Work required — From the entries below, return every line that includes the word "OutUnset".

[Saved data entries]
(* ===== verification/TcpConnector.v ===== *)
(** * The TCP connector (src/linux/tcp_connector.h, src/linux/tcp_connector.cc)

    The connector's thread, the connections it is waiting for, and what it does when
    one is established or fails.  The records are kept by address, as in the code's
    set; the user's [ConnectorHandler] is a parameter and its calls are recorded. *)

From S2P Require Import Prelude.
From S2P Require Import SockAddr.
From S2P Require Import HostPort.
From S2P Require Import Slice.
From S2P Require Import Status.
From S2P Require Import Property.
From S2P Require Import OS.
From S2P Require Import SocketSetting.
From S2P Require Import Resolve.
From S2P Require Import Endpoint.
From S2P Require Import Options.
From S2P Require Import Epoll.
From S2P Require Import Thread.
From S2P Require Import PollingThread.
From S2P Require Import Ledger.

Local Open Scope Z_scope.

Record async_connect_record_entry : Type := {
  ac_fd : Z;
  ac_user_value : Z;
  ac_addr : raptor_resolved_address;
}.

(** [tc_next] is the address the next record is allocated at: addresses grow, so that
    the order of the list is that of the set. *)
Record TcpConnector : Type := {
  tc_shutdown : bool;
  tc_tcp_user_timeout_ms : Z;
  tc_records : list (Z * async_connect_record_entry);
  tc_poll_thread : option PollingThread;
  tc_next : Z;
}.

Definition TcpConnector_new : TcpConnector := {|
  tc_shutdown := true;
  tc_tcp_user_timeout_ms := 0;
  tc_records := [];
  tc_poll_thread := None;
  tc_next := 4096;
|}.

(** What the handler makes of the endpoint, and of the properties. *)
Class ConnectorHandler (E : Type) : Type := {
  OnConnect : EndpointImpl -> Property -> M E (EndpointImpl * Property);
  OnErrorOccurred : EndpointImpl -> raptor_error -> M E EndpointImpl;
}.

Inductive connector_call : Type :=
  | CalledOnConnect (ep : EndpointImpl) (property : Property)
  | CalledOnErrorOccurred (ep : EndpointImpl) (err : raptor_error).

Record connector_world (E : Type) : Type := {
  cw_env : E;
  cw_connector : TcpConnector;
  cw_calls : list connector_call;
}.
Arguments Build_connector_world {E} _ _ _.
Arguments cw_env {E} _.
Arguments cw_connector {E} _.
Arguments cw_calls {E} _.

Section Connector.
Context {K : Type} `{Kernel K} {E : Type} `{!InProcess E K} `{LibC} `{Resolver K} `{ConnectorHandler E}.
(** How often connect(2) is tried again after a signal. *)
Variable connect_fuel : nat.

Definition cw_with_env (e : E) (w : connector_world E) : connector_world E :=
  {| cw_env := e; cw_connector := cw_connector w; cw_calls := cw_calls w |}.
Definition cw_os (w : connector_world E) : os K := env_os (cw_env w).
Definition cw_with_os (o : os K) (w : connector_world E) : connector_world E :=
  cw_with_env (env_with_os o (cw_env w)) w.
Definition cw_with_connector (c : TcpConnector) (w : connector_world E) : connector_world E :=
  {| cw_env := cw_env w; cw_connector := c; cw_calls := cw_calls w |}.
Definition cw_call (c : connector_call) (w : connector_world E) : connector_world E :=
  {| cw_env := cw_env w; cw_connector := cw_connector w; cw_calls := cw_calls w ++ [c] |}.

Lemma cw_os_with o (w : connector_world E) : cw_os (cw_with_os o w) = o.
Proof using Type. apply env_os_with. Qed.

---

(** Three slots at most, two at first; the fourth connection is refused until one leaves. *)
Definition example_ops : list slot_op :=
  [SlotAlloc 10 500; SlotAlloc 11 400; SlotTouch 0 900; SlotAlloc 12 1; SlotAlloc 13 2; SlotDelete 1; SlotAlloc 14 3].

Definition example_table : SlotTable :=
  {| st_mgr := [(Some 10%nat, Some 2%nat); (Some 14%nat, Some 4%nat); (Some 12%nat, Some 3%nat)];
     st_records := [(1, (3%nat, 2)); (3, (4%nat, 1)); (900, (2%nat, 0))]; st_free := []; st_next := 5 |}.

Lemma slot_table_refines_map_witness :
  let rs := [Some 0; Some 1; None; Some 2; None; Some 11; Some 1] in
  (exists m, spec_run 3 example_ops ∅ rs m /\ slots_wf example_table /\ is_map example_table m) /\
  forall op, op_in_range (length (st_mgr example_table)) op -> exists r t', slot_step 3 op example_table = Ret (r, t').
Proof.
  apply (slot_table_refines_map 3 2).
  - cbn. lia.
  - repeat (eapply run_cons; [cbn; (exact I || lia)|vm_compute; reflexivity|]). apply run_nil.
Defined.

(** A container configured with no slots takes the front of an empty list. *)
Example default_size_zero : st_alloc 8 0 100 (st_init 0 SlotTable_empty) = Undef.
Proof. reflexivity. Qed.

--

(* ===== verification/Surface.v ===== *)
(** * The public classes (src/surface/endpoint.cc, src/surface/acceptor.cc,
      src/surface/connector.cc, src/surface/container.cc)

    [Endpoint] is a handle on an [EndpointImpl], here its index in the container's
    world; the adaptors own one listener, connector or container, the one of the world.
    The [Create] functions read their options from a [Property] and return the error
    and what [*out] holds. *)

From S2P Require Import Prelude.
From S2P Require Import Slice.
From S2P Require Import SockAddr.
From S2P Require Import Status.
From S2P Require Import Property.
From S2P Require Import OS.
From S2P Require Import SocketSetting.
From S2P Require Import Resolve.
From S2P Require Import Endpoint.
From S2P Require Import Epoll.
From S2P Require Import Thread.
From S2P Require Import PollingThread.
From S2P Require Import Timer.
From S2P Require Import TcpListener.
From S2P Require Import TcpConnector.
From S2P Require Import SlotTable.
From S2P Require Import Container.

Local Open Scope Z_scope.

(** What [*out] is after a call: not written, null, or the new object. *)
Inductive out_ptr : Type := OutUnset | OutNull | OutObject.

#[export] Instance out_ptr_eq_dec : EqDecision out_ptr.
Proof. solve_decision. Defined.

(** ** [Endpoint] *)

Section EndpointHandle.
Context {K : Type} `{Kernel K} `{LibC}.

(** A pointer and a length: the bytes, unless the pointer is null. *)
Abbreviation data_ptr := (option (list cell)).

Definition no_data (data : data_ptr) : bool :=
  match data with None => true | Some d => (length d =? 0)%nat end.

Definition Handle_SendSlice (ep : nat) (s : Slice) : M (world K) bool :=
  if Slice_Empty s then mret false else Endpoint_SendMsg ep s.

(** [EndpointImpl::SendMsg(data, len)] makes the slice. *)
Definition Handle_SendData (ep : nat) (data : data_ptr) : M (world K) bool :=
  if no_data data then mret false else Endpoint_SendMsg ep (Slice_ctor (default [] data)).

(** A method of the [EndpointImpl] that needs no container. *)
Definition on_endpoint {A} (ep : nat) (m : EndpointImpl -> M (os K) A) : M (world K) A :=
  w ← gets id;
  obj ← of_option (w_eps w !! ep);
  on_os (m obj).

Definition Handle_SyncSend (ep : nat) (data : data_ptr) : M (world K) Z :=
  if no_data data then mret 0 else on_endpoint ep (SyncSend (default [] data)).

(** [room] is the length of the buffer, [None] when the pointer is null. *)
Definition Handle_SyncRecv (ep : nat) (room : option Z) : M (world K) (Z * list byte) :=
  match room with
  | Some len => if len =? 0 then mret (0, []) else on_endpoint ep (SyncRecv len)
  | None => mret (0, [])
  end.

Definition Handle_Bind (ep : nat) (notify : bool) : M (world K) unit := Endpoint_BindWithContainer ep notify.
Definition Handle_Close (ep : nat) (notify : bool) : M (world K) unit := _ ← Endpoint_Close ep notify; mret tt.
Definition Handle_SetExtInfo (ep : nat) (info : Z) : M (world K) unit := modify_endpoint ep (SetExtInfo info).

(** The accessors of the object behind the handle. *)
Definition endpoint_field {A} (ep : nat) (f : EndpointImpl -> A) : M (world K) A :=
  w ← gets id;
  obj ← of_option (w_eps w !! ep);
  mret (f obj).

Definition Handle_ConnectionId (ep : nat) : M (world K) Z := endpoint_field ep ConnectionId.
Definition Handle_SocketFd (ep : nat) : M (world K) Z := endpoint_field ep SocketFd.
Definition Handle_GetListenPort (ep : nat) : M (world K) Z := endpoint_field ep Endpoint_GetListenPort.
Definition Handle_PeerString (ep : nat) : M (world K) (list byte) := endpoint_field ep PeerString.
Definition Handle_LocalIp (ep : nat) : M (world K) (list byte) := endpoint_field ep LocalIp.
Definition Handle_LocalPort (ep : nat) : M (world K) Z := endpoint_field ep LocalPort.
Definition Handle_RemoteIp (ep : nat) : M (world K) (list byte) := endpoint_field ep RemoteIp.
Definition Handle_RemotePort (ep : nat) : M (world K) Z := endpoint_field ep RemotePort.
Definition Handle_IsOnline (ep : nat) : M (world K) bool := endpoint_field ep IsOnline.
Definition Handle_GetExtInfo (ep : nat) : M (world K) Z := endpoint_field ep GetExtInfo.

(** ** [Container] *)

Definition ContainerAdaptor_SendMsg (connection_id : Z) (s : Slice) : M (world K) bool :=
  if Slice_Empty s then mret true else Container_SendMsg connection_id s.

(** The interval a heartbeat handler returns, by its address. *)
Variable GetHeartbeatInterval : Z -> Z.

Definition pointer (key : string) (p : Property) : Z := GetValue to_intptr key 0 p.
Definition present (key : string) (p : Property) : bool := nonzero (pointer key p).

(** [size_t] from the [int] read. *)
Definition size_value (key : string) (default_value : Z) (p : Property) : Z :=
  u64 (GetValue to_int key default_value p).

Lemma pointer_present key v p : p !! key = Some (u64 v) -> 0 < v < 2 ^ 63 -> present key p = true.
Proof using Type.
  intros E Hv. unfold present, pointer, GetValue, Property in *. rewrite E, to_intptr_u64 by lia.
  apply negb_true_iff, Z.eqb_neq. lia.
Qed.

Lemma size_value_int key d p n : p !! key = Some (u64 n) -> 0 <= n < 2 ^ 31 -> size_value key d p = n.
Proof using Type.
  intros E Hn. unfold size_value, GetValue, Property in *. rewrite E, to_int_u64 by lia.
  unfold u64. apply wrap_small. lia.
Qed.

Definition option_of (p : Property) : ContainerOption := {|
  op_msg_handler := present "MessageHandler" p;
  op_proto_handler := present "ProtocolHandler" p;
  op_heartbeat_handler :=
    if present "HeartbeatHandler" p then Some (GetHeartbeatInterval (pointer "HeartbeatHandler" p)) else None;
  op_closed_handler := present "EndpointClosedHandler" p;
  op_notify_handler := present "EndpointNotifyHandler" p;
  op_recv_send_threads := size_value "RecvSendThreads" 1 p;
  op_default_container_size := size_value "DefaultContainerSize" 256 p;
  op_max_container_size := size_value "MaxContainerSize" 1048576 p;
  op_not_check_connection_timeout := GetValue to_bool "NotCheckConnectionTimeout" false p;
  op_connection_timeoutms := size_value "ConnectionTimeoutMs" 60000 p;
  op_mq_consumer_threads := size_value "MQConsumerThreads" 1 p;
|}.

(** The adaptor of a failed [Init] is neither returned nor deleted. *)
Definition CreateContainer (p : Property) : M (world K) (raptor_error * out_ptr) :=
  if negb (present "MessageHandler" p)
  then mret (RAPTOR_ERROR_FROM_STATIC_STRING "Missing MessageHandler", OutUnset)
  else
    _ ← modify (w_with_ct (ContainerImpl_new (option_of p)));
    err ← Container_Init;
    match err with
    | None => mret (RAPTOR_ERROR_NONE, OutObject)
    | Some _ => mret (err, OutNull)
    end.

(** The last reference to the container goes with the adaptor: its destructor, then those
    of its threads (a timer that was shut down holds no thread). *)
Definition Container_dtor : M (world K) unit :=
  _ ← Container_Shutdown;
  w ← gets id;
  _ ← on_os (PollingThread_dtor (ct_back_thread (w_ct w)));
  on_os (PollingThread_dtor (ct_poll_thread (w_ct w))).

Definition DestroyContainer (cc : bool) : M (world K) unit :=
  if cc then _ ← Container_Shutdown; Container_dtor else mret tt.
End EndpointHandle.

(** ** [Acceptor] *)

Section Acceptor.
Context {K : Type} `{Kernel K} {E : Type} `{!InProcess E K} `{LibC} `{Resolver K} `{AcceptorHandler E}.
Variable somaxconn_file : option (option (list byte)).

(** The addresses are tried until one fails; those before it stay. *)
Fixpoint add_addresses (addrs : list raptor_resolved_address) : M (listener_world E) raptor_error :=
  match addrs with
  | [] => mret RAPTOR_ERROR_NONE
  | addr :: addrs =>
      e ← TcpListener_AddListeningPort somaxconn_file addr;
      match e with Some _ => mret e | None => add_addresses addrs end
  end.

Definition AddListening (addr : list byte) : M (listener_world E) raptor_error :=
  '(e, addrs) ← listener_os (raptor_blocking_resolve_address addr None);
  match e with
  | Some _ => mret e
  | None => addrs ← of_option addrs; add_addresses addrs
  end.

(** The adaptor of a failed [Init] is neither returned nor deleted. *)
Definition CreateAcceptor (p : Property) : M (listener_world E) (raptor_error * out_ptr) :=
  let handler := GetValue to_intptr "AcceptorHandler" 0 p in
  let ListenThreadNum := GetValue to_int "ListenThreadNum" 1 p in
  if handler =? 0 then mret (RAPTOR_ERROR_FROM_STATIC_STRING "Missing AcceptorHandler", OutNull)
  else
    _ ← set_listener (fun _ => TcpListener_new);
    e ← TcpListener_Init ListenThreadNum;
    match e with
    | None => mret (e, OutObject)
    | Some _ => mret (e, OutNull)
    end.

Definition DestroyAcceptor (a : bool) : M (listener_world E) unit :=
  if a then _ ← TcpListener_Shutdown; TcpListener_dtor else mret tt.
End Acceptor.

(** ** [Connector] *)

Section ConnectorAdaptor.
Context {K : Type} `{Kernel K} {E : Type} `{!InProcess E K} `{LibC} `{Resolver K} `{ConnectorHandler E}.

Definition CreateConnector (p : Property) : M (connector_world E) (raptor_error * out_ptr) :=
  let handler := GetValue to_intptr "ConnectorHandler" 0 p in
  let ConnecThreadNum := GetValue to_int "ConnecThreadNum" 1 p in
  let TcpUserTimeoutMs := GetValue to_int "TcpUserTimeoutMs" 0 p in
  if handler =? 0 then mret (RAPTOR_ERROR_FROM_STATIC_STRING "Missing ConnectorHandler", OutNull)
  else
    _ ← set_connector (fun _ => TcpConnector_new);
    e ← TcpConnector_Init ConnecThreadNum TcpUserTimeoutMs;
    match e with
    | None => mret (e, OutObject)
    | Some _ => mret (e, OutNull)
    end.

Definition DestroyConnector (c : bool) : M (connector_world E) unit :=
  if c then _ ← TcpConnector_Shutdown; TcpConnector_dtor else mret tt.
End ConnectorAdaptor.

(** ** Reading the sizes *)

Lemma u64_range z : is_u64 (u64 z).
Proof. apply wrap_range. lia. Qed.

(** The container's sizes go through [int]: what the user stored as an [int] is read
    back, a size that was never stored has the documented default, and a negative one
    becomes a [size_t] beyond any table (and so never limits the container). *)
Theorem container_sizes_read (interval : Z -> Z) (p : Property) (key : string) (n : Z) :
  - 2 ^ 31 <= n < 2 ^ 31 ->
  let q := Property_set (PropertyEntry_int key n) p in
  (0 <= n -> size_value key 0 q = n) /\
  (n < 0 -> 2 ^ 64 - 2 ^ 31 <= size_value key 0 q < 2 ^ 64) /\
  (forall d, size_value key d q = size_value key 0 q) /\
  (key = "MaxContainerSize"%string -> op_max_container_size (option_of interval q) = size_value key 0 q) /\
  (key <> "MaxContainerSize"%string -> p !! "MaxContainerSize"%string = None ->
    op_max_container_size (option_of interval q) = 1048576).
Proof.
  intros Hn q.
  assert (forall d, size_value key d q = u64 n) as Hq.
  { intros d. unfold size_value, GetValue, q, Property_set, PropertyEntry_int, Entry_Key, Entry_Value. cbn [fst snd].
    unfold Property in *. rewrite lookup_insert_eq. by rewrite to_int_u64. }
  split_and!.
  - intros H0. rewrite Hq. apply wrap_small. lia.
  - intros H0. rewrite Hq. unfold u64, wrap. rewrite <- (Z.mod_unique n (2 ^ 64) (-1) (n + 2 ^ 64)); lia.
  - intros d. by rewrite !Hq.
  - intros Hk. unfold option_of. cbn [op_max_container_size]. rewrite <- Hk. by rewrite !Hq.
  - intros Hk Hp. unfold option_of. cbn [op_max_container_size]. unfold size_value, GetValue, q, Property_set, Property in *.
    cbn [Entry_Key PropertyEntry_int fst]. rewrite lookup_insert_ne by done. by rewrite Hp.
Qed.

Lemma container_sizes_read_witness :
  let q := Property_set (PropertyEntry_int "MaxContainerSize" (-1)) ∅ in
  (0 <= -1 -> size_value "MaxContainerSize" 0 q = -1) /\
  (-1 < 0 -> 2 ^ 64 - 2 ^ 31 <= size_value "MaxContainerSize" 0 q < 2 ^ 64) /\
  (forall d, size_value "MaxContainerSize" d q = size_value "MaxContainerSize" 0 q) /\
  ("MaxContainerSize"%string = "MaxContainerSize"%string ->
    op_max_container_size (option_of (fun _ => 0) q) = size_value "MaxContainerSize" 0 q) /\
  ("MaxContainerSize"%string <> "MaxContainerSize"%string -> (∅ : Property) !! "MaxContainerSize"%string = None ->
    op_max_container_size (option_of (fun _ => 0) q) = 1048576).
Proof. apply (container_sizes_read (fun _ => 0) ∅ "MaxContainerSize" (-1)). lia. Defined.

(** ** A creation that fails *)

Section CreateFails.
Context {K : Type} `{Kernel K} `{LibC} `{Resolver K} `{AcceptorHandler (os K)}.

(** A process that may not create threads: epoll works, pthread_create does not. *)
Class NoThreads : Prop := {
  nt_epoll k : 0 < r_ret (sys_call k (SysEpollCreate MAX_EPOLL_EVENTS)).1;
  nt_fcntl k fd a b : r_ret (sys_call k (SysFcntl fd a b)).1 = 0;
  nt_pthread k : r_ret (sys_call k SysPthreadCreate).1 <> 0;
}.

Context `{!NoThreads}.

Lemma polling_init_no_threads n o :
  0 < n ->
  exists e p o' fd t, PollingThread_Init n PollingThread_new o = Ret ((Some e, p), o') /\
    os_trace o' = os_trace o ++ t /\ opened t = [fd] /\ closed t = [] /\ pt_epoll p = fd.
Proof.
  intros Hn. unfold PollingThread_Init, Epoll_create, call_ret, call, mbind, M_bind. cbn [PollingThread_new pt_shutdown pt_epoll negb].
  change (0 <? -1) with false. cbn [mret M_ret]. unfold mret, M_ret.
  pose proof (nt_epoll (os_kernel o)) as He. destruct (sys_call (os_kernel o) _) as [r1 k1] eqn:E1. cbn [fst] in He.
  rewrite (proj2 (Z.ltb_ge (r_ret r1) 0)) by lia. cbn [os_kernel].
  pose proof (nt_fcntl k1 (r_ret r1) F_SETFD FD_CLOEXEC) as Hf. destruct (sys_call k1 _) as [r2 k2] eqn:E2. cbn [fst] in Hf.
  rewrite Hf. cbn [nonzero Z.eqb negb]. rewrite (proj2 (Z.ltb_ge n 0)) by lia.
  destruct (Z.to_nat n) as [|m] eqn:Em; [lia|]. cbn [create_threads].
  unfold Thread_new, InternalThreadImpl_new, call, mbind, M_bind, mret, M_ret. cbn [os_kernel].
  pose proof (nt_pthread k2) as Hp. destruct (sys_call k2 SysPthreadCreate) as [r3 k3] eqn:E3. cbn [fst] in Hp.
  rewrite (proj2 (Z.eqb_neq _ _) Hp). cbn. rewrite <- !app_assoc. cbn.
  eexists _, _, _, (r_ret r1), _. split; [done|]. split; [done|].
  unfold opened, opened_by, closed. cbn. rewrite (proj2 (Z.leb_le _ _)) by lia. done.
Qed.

Solved exercise —
Inductive out_ptr : Type := OutUnset | OutNull | OutObject.
  then mret (RAPTOR_ERROR_FROM_STATIC_STRING "Missing MessageHandler", OutUnset)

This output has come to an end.